Stored data
== == ==

(** The 80th character of a line discards it, but not from the buffer: a
    command that is typed then gets the old characters behind its last word. *)
Example long_line_left_over :
  (option_map (fun '(_, outs) => List.filter is_ran outs) (demo_shell (replicate 80 120 ++ str "ls -" ++ [10])))
    = None /\
  option_map (fun '(sh, _) => (line_position sh, take 6 (line sh))) (demo_shell (replicate 80 120 ++ str "ls"))
    = Some (2, str "lsxxxx").
Proof. split; vm_compute; reflexivity. Qed.

(** With the echo off an insertion still moves the cursor back. *)
Example no_echo_backspace :
  option_map snd (ed_normal [] (fun _ => None) (fun _ _ => None) false (Editor [97] [99] WAIT_NORMAL [] 0) 98) = Some [Print [8]].
Proof. reflexivity. Qed.
(* ===== verification/Calendar.v ===== *)
(** * The calendar

    Models src/rt-thread/components/libc/compilers/common/gmtime_r.c: the broken
    down time of a number of seconds since 1970.  The reference counts the days
    of years and months; the theorems show that [gmtime_r] gives the one valid
    date and time that the reference takes back to its argument. *)

From S2P Require Import Prelude.

Local Open Scope Z_scope.

(** [struct tm], the fields that are set. *)
Record tm := Tm {
  tm_sec : Z;
  tm_min : Z;
  tm_hour : Z;
  tm_mday : Z;
  tm_mon : Z;
  tm_year : Z;
  tm_wday : Z;
  tm_yday : Z
}.

Definition SPD : Z := 24 * 60 * 60.

Definition __spm : list Z :=
  [0; 31; 31 + 28; 31 + 28 + 31; 31 + 28 + 31 + 30; 31 + 28 + 31 + 30 + 31; 31 + 28 + 31 + 30 + 31 + 30;
   31 + 28 + 31 + 30 + 31 + 30 + 31; 31 + 28 + 31 + 30 + 31 + 30 + 31 + 31; 31 + 28 + 31 + 30 + 31 + 30 + 31 + 31 + 30;
   31 + 28 + 31 + 30 + 31 + 30 + 31 + 31 + 30 + 31; 31 + 28 + 31 + 30 + 31 + 30 + 31 + 31 + 30 + 31 + 30;
   31 + 28 + 31 + 30 + 31 + 30 + 31 + 31 + 30 + 31 + 30 + 31].

Definition __isleap (year : Z) : bool :=
  (Z.rem year 4 =? 0) && (negb (Z.rem year 100 =? 0) || (Z.rem year 400 =? 0)).

(** "for (i = 1970;; ++i)" from [i] with [work] days left. *)
Fixpoint year_loop (fuel : nat) (i work : Z) : option (Z * Z) :=
  match fuel with
  | O => None
  | S fuel =>
      let k := if __isleap i then 366 else 365 in
      if k <=? work then year_loop fuel (i + 1) (work - k) else Some (i, work)
  end.

(** "for (i = 11; i && (__spm[i] > work); --i)" *)
Fixpoint month_loop (i : nat) (work : Z) : nat :=
  match i with
  | O => O
  | S j => if work <? nth i __spm 0 then month_loop j work else i
  end.

(** [gmtime_r]; the days bound the years. *)
Definition gmtime_r (timep : Z) : option tm :=
  let work := Z.rem timep SPD in
  let sec := Z.rem work 60 in
  let work := Z.quot work 60 in
  let min := Z.rem work 60 in
  let hour := Z.quot work 60 in
  let days := Z.quot timep SPD in
  '(year, yday) ← year_loop (S (Z.to_nat days)) 1970 days;
  let late := __isleap year && (58 <? yday) in
  let mday := if late && (yday =? 59) then 2 else 1 in
  let work := if late then yday - 1 else yday in
  let mon := month_loop 11 work in
  Some (Tm sec min hour (mday + (work - nth mon __spm 0)) (Z.of_nat mon) (year - 1900) (Z.rem (4 + days) 7) yday).

(** ** The reference *)

Definition leap (y : Z) : bool := (y `mod` 4 =? 0) && (negb (y `mod` 100 =? 0) || (y `mod` 400 =? 0)).

Definition year_len (y : Z) : Z := if leap y then 366 else 365.

(** The days of the month [m], counted from 0. *)
Definition month_len (y : Z) (m : nat) : Z :=
  match m with 1%nat => if leap y then 29 else 28 | 3%nat | 5%nat | 8%nat | 10%nat => 30 | _ => 31 end.

Fixpoint days_before_year (n : nat) : Z :=
  match n with O => 0 | S n => days_before_year n + year_len (1970 + Z.of_nat n) end.

Fixpoint days_before_month (y : Z) (m : nat) : Z :=
  match m with O => 0 | S m => days_before_month y m + month_len y m end.

(** A date: years since 1970, month from 0, day from 1. *)
Record date := Date { years : nat; month : nat; day : Z }.

Definition date_ok (d : date) : Prop :=
  (month d < 12)%nat /\ 1 <= day d <= month_len (1970 + Z.of_nat (years d)) (month d).

Definition day_number (d : date) : Z :=
  days_before_year (years d) + days_before_month (1970 + Z.of_nat (years d)) (month d) + day d - 1.

(** The broken down time of a date and a second of the day. *)
Definition broken_down (d : date) (s : Z) : tm :=
  Tm (s `mod` 60) ((s / 60) `mod` 60) (s / 3600) (day d) (Z.of_nat (month d)) (1970 + Z.of_nat (years d) - 1900)
    ((4 + day_number d) `mod` 7) (day_number d - days_before_year (years d)).

Lemma isleap_leap y : 0 <= y -> __isleap y = leap y.
Proof. intros Hy. unfold __isleap, leap. by rewrite !Z.rem_mod_nonneg by lia. Qed.

Lemma year_len_pos y : 365 <= year_len y.
Proof. unfold year_len. destruct (leap y); lia. Qed.

Lemma month_len_pos y m : 28 <= month_len y m.
Proof. unfold month_len. destruct (leap y); repeat case_match; lia. Qed.

Lemma year_loop_ends fuel : forall n work, 0 <= work -> (Z.to_nat work < fuel)%nat ->
  exists k yday, year_loop fuel (1970 + Z.of_nat n) work = Some (1970 + Z.of_nat k, yday) /\
    days_before_year n + work = days_before_year k + yday /\ 0 <= yday < year_len (1970 + Z.of_nat k).
Proof.
  induction fuel as [|fuel IH]; intros n work Hw Hf; [lia|]. cbn [year_loop]. rewrite isleap_leap by lia.
  change (if leap (1970 + Z.of_nat n) then 366 else 365) with (year_len (1970 + Z.of_nat n)).
  pose proof (year_len_pos (1970 + Z.of_nat n)). destruct (Z.leb_spec (year_len (1970 + Z.of_nat n)) work).
  - destruct (IH (S n) (work - year_len (1970 + Z.of_nat n))) as (k & yday & E & Ed & Hy); [lia|lia|].
    exists k, yday. rewrite <- E, <- Ed. split; [f_equal; lia|]. cbn [days_before_year]. split; [lia|done].
  - exists n, work. split; [done|]. split; [done|lia].
Qed.

(** The month of a day of a year, with the correction for 29 February. *)
Lemma month_found y yday : 0 <= yday < year_len y ->
  let late := leap y && (58 <? yday) in
  let work := if late then yday - 1 else yday in
  let mon := month_loop 11 work in
  (mon < 12)%nat /\ 1 <= (if late && (yday =? 59)%Z then 2 else 1) + (work - nth mon __spm 0) <= month_len y mon /\
  days_before_month y mon + ((if late && (yday =? 59)%Z then 2 else 1) + (work - nth mon __spm 0)) - 1 = yday.
Proof.
  intros Hy. unfold year_len in Hy. cbn zeta. destruct (leap y) eqn:El; cbn [andb]; unfold month_loop; cbn [nth __spm].
  - destruct (Z.ltb_spec 58 yday); cbn [andb]; [destruct (Z.eqb_spec yday 59)|].
    all: repeat (match goal with |- context [?a <? ?b] => destruct (Z.ltb_spec a b); try lia end).
    all: cbn [days_before_month month_len]; unfold month_len; rewrite ?El; cbn; lia.
  - repeat (match goal with |- context [?a <? ?b] => destruct (Z.ltb_spec a b); try lia end).
    all: cbn [days_before_month month_len]; unfold month_len; rewrite ?El; cbn; lia.
Qed.

Lemma year_starts n k : (n < k)%nat -> days_before_year n + year_len (1970 + Z.of_nat n) <= days_before_year k.
Proof.
  induction k as [|k IH]; [lia|]. intros H. cbn [days_before_year]. pose proof (year_len_pos (1970 + Z.of_nat k)).
  destruct (Nat.eq_dec n k) as [->|]; [lia|]. specialize (IH ltac:(lia)). lia.
Qed.

Lemma month_starts y m k : (m < k)%nat -> days_before_month y m + month_len y m <= days_before_month y k.
Proof.
  induction k as [|k IH]; [lia|]. intros H. cbn [days_before_month]. pose proof (month_len_pos y k).
  destruct (Nat.eq_dec m k) as [->|]; [lia|]. specialize (IH ltac:(lia)). lia.
Qed.

Lemma year_months y : days_before_month y 12 = year_len y.
Proof. unfold year_len. cbn [days_before_month]. unfold month_len. destruct (leap y); reflexivity. Qed.

Lemma in_year d : date_ok d -> 0 <= day_number d - days_before_year (years d) < year_len (1970 + Z.of_nat (years d)).
Proof.
  intros [Hm Hd]. unfold day_number. set (y := 1970 + Z.of_nat (years d)) in *. rewrite <- year_months.
  assert (0 <= days_before_month y (month d)).
  { clear. induction (month d) as [|m IH]; cbn [days_before_month]; [lia|]. pose proof (month_len_pos y m). lia. }
  destruct (Nat.eq_dec (month d) 11) as [E|E].
  - change (days_before_month y 12) with (days_before_month y 11 + month_len y 11). rewrite E in *. lia.
  - pose proof (month_starts y (month d) (S (month d)) ltac:(lia)). cbn [days_before_month] in *.
    assert (days_before_month y (S (month d)) <= days_before_month y 12).
    { pose proof (month_starts y (S (month d)) 12 ltac:(lia)). pose proof (month_len_pos y (S (month d))). lia. }
    cbn [days_before_month] in *. lia.
Qed.

(** Different dates have different numbers. *)
Lemma day_number_inj d d' : date_ok d -> date_ok d' -> day_number d = day_number d' -> d = d'.
Proof.
  intros Hok Hok' E. pose proof (in_year d Hok) as H1. pose proof (in_year d' Hok') as H2.
  assert (Ey : years d = years d').
  { destruct (Nat.lt_trichotomy (years d) (years d')) as [Hl|[|Hl]]; [|done|]; apply year_starts in Hl; lia. }
  destruct Hok as [Hm Hd], Hok' as [Hm' Hd']. unfold day_number in E. rewrite <- Ey in *. set (y := 1970 + Z.of_nat (years d)) in *.
  assert (Em : month d = month d').
  { destruct (Nat.lt_trichotomy (month d) (month d')) as [Hl|[|Hl]]; [|done|]; apply (month_starts y) in Hl; lia. }
  rewrite <- Em in *. destruct d, d'. cbn in *. subst. f_equal. lia.
Qed.

Lemma gmtime_found t : 0 <= t ->
  exists d, date_ok d /\ day_number d = t / SPD /\ gmtime_r t = Some (broken_down d (t `mod` SPD)).
Proof.
  intros Ht. unfold gmtime_r. pose proof (Z.mod_pos_bound t SPD ltac:(done)) as Hs. pose proof (Z.div_pos t SPD Ht ltac:(done)) as Hd.
  rewrite (Z.rem_mod_nonneg t), (Z.quot_div_nonneg t) by (done || lia). set (s := t `mod` SPD) in *. set (days := t / SPD) in *.
  destruct (year_loop_ends (S (Z.to_nat days)) 0 days Hd ltac:(lia)) as (k & yday & E & Ed & Hy).
  change (1970 + Z.of_nat 0) with 1970 in E. rewrite E. cbn [mbind option_bind]. rewrite isleap_leap by lia.
  destruct (month_found (1970 + Z.of_nat k) yday Hy) as (Hm & Hday & Hnum). cbn zeta in *.
  set (late := leap (1970 + Z.of_nat k) && (58 <? yday)) in *. set (work := if late then yday - 1 else yday) in *.
  set (mon := month_loop 11 work) in *. set (mday := (if late && (yday =? 59) then 2 else 1) + (work - nth mon __spm 0)) in *.
  exists (Date k mon mday).
  assert (Hn : day_number (Date k mon mday) = days) by (unfold day_number; cbn [years month day days_before_year] in *; lia).
  split; [done|]. split; [done|]. unfold broken_down. rewrite Hn. cbn [years month day].
  pose proof (Z.div_pos s 60 ltac:(lia) ltac:(done)). rewrite (Z.quot_div_nonneg s 60), (Z.quot_div_nonneg (s / 60) 60) by lia.
  rewrite !Z.rem_mod_nonneg by lia.
  change 3600 with (60 * 60). rewrite <- Z.div_div by lia. do 2 f_equal. cbn [days_before_year] in *. lia.
Qed.

(** [C30] For every number of seconds from 1970 on, [gmtime_r] ends with a
    date of the calendar (month lengths, 29 February in the leap years) and the
    time of day, the weekday and the day of the year; the reference takes the
    date and the time back to the number of seconds, and no other date has that
    day's number. *)
Theorem gmtime_r_correct t : 0 <= t ->
  exists d, gmtime_r t = Some (broken_down d (t `mod` SPD)) /\ date_ok d /\ day_number d * SPD + t `mod` SPD = t /\
    forall d', date_ok d' -> day_number d' = day_number d -> d' = d.
Proof.
  intros Ht. destruct (gmtime_found t Ht) as (d & Hok & Hn & E). exists d. split; [done|]. split; [done|]. split.
  - rewrite Hn. unfold SPD. pose proof (Z.div_mod t (24 * 60 * 60) ltac:(done)). lia.
  - intros d' Hok' E'. by apply day_number_inj.
Qed.

(** 29 February 2020, 23:59:58, a Saturday. *)
Lemma gmtime_r_correct_witness :
  exists d, gmtime_r 1583020798 = Some (broken_down d 86398) /\ day_number d = 18321 /\ broken_down d 86398 = Tm 58 59 23 29 1 120 6 59.
Proof.
  destruct (gmtime_r_correct 1583020798) as (d & E & _ & Hn & Hu); [discriminate|]. exists d. split; [exact E|].
  assert (Hd : d = Date 50 1 29).
  { symmetry. apply Hu; [split; [repeat constructor|split; discriminate]|].
    change (1583020798 `mod` SPD) with 86398 in Hn. unfold SPD in Hn. assert (day_number d = 18321) as -> by lia. vm_compute. reflexivity. }
  rewrite Hd. split; vm_compute; reflexivity.
Defined.

(** The broken down time of a date. *)
Lemma gmtime_of d s : date_ok d -> 0 <= s < SPD -> gmtime_r (day_number d * SPD + s) = Some (broken_down d s).
Proof.
  intros Hok Hs. assert (Hn : 0 <= day_number d).
  { pose proof (in_year d Hok) as H. assert (0 <= days_before_year (years d)); [|lia]. clear.
    induction (years d) as [|n IH]; cbn [days_before_year]; [lia|]. pose proof (year_len_pos (1970 + Z.of_nat n)). lia. }
  destruct (gmtime_found (day_number d * SPD + s)) as (d' & Hok' & Hn' & E); [unfold SPD in *; lia|].
  rewrite Z.div_add_l, (Z.div_small s), Z.add_0_r in Hn' by (done || lia).
  rewrite (Z.add_comm (day_number d * SPD)), Z.mod_add, Z.mod_small in E by (done || lia).
  by rewrite Z.add_comm, E, (day_number_inj d' d).
Qed.
Lemma answer_received host request net start k d : socket_ok net = true -> servers host net <> 0%nat ->
  answered (servers host net) (turns_of net) start k d ->
  ntp_get_time host request net start = Some (packet_time (receive request d)).
Proof.
  intros Hok Hn [[Hs Hd] Hq Hf Hl Ht]. unfold ntp_get_time. rewrite Hok. cbn [negb].
  destruct (Nat.eqb_spec (servers host net) 0); [done|].
  assert (Htook : forall j, (j < k)%nat -> 10 <= took (turns_of net j)) by (intros j Hj; apply Hq; lia).
  pose proof (tick_of_grows (turns_of net) start k Htook) as Hg. unfold NTP_GET_TIMEOUT, RT_TICK_PER_SECOND in *.
  rewrite (u32_id (start + _)) by lia.
  rewrite (quiet_turns _ _ _ _ _ _ k); [| |done|lia|unfold ntp_fuel; lia].
  - destruct (ntp_fuel - k)%nat as [|m] eqn:Em; [unfold ntp_fuel in Em; lia|]. cbn [ntp_receive].
    destruct (Z.leb_spec (tick_of (turns_of net) start k) (start + 5 * 1000)); [|lia]. rewrite Hf. cbn [mbind option_bind].
    rewrite u32_id by lia. destruct (Z.leb_spec (tick_of (turns_of net) start k + late (turns_of net k)) (start + 5 * 1000)); [done|lia].
  - intros j Hj. destruct (Hq j Hj). pose proof (tick_mono (turns_of net) start k j Htook ltac:(lia)). split; [done|lia].
Qed.
(* ===== verification/AppModules.v ===== *)
(** * Application modules

    Models the modules of the application that act on the data of the board:
    the mail alarm of src/module/smtp/smtp_module.c on top of the SMTP client,
    the history of the temperature sensor of src/module/sensors/aht10_module.c
    and the lamps of src/module/board/board_module.c.  A thread with an endless
    loop is the function of one turn, iterated over the turns.  Floating-point
    values are a parameter: the modules copy and compare them. *)

From S2P Require Import Prelude CLib Base64 SmtpClient.

Local Open Scope Z_scope.

(** ** The mail alarm *)
Module Alarm.

Definition WARNING_COLD_TIME : Z := 300.

(** The name of a field of the module ends in 0 where the client has a field
    of the same name; the character arrays hold their texts. *)
Record smtp_module_t := SmtpModule {
  enable : bool;
  cold_time : Z;
  server_addr0 : list Z;
  server_port0 : list Z;
  username0 : list Z;
  password0 : list Z;
  receiver : list Z
}.

(** [rt_memset(&w601_smtp, 0, sizeof(smtp_module_t))] *)
Definition cleared : smtp_module_t := SmtpModule false 0 [] [] [] [] [].

Definition set_enable (b : bool) (m : smtp_module_t) : smtp_module_t :=
  SmtpModule b (cold_time m) (server_addr0 m) (server_port0 m) (username0 m) (password0 m)
    (receiver m).

Definition set_cold (t : Z) (m : smtp_module_t) : smtp_module_t :=
  SmtpModule (enable m) t (server_addr0 m) (server_port0 m) (username0 m) (password0 m)
    (receiver m).

Definition smtp_enable : smtp_module_t -> smtp_module_t := set_enable true.

Definition smtp_disable : smtp_module_t -> smtp_module_t := set_enable false.

(** The decision of one turn of [smtp_thread]: [hot] is whether the current
    temperature exceeds the limit; the boolean is whether a mail is sent. *)
Definition alarm_turn (hot : bool) (m : smtp_module_t) : bool * smtp_module_t :=
  let m := if cold_time m =? 0 then m else set_cold (cold_time m - 1) m in
  if enable m && hot then
    if negb (cold_time m =? 0) then (false, m)
    else (true, set_cold WARNING_COLD_TIME m)
  else (false, m).

Section Mail.
Context {N A : Type} (ops : net_ops N A).

Definition SMTP_SUBJECT : list Z := str "W601 MONITOR WARNING".

(** One whole turn of [smtp_thread]: the result of the mail is not looked at. *)
Definition smtp_thread (hot : bool) (content : list Z) (m : smtp_module_t) (w : world N)
  : option (smtp_module_t * world N) :=
  let '(mail, m) := alarm_turn hot m in
  if mail
  then '(_, w) ← smtp_send_mail ops (Some SMTP_SUBJECT) (Some content) w; Some (m, w)
  else Some (m, w).
End Mail.

(** [strcpy] of a text into a character array of [n] bytes. *)
Definition strcpy (n : Z) (s : list Z) : option (list Z) :=
  if zlen s <? n then Some s else None.

(** [smtp_data_config] without the limit; every allocation of the client
    succeeds when [mem] does. *)
Definition smtp_data_config (mem : bool) (server_addr server_port username password rcpt : list Z)
    (m : smtp_module_t) (s : smtp_session_t) : option (smtp_module_t * smtp_session_t) :=
  let s := match receiver m with [] => s | _ => snd (smtp_delete_receiver (receiver m) s) end in
  a ← strcpy 100 server_addr;
  p ← strcpy 10 server_port;
  u ← strcpy 50 username;
  pw ← strcpy 50 password;
  r ← strcpy 100 rcpt;
  let m := SmtpModule (enable m) (cold_time m) a p u pw r in
  let '(_, s) := smtp_set_server_addr mem mem (Some a) ADDRESS_TYPE_DOMAIN p s in
  '(_, s) ← smtp_set_auth u pw s;
  '(_, s) ← smtp_add_receiver mem mem (Some rcpt) s;
  Some (m, s).

(** The turns of the thread; before each the module may be switched. *)
Fixpoint alarm_turns (m : smtp_module_t) (inputs : list (bool * bool)) : list bool :=
  match inputs with
  | [] => []
  | (en, hot) :: inputs =>
      let '(mail, m) := alarm_turn hot (set_enable en m) in mail :: alarm_turns m inputs
  end.

Definition wants_mail (inputs : list (bool * bool)) (k : nat) : Prop :=
  inputs !! k = Some (true, true).

(** No mail in the 299 turns before turn [k]. *)
Definition quiet (mails : list bool) (k : nat) : Prop :=
  forall i, (i < k)%nat -> Z.of_nat k - Z.of_nat i < WARNING_COLD_TIME -> mails !! i <> Some true.

Lemma quiet_cons x l k :
  quiet (x :: l) (S k) <-> (x = true -> WARNING_COLD_TIME <= Z.of_nat (S k)) /\ quiet l k.
Proof.
  unfold quiet. split.
  - intros H. split.
    + intros ->. destruct (Z.le_gt_cases WARNING_COLD_TIME (Z.of_nat (S k))) as [|Hlt]; [done|].
      by destruct (H 0%nat); [lia|lia|].
    + intros i Hi Hk. apply (H (S i)); lia.
  - intros [Hx H] [|i] Hi Hk; [|apply (H i); lia]. intros [= ->]. specialize (Hx eq_refl). lia.
Qed.

(** One turn as a function of the cool-down. *)
Lemma alarm_turn_cold en hot m :
  0 <= cold_time m ->
  let c := Z.max 0 (cold_time m - 1) in
  let fire := en && hot && (c =? 0) in
  exists m', alarm_turn hot (set_enable en m) = (fire, m') /\
    cold_time m' = if fire then WARNING_COLD_TIME else c.
Proof.
  intros Hc c fire. unfold alarm_turn. cbn [set_enable cold_time enable].
  assert (Ec : cold_time (if cold_time m =? 0 then set_enable en m
    else set_cold (cold_time m - 1) (set_enable en m)) = c).
  { unfold c. destruct (Z.eqb_spec (cold_time m) 0); cbn [cold_time set_cold set_enable]; lia. }
  assert (Ee : enable (if cold_time m =? 0 then set_enable en m
    else set_cold (cold_time m - 1) (set_enable en m)) = en) by by destruct (cold_time m =? 0).
  rewrite Ec, Ee. unfold fire.
  destruct en, hot; cbn [andb]; try (by eexists). by destruct (c =? 0); cbn [negb]; eexists.
Qed.

(** From any cool-down: when the mails go out. *)
Lemma alarm_turns_spec inputs : forall m k,
  0 <= cold_time m ->
  alarm_turns m inputs !! k = Some true <->
  wants_mail inputs k /\ cold_time m <= Z.of_nat k + 1 /\ quiet (alarm_turns m inputs) k.
Proof.
  induction inputs as [|[en hot] inputs IH]; intros m k Hc; [by split; [|intros [? _]]|].
  cbn [alarm_turns].
  destruct (alarm_turn_cold en hot m Hc) as (m' & -> & Hm').
  set (fire := en && hot && (Z.max 0 (cold_time m - 1) =? 0)) in *.
  assert (Hfire : fire = true <-> en = true /\ hot = true /\ cold_time m <= 1).
  { unfold fire. rewrite !andb_true_iff, Z.eqb_eq. split; [intros [[? ?] ?]|intros (? & ? & ?)];
      split_and!; try done; lia. }
  destruct k as [|k].
  - change (Some fire = Some true <-> Some (en, hot) = Some (true, true) /\ cold_time m <= 1 /\
      quiet (fire :: alarm_turns m' inputs) 0).
    split.
    + intros [= H]. apply Hfire in H as (-> & -> & H). split_and!; [done|done|]. intros i Hi. lia.
    + intros ([= -> ->] & H & _). f_equal. by apply Hfire.
  - change (alarm_turns m' inputs !! k = Some true <-> wants_mail inputs k /\
      cold_time m <= Z.of_nat (S k) + 1 /\ quiet (fire :: alarm_turns m' inputs) (S k)).
    rewrite quiet_cons, IH, Hm' by (rewrite Hm'; unfold WARNING_COLD_TIME; case_match; lia).
    unfold WARNING_COLD_TIME. destruct fire.
    + destruct Hfire as [Hf _]. destruct (Hf eq_refl) as (_ & _ & H1).
      split; [intros (? & ? & ?)|intros (? & ? & Hx & ?); specialize (Hx eq_refl)]; split_and!; (done || lia).
    + split; [intros (? & ? & ?)|intros (? & ? & _ & ?)]; split_and!; (done || lia).
Qed.

(** The alarm and its cool-down: from the cleared module, whatever the
    switching and the temperature, a mail goes out on a turn exactly when the
    module is enabled, the temperature is above the limit and no mail went out
    in the 299 turns before; so two mails are at least 300 turns apart, and a
    lasting alarm is repeated every 300 turns. *)
Theorem alarm_cool_down inputs k :
  alarm_turns cleared inputs !! k = Some true <->
  wants_mail inputs k /\ quiet (alarm_turns cleared inputs) k.
Proof.
  rewrite alarm_turns_spec by done. cbn [cleared cold_time].
  split; [intros (? & _ & ?)|intros (? & ?)]; split_and!; (done || lia).
Qed.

== == ==

Aim of the task
Look through the records above for the word "takes" and state how many lines contain it, giving the number alone.

Result of this exercise
2